[Input data — start]

Lemma destroy_spec p c w n (Q : unit -> EpollFDCtx * W -> Prop) :
  nodes c !! p = Some n ->
  (forall c' w', beside p c c' -> nodes c' !! p = None -> shed p w w' -> Q tt (c', w')) ->
  wpg o (destroy_node p) Q (c, w).
Proof.
  intros Hn HQ. unfold destroy_node. apply wp_bind. apply (wp_the_node _ _ _ _ n); [done|]. wps.
  apply destroy_calls_spec. intros w1 [Hk1 Ha1]. unfold call_. wps. unfold call, wpg.
  pose proof (law_free w1 p) as Ha.
  assert (forall kq key u, knote (kernel_step (sys_free p) w1).2 kq key = Some u ->
    knote w1 kq key = Some u) as Hk by (intros kq key u; by apply law_memory_knote).
  destruct (kernel_step _ w1) as [[] w']. cbn in *. wps. apply HQ.
  - apply beside_delete.
  - fields. apply lookup_delete_eq.
  - split; eauto.
Qed.

(** What [classify_node] makes of a fresh node. *)
Definition classified (d : Z) (n : RegisteredFDsNode) : Prop :=
  exists t x, n = (node_zero d) <| node_type := t |> <| node_data := x |> /\
    t <> NODE_TYPE_UNSET /\ t <> NODE_TYPE_POLL /\
    (t = NODE_TYPE_FIFO -> readable n || writable n = true).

[Input data — finish]

◆ What the task asks
Return a copy of each line of the material that holds the word "intros".

◆ Response
  intros Hn HQ. unfold destroy_node. apply wp_bind. apply (wp_the_node _ _ _ _ n); [done|]. wps.
  apply destroy_calls_spec. intros w1 [Hk1 Ha1]. unfold call_. wps. unfold call, wpg.
    knote w1 kq key = Some u) as Hk by (intros kq key u; by apply law_memory_knote).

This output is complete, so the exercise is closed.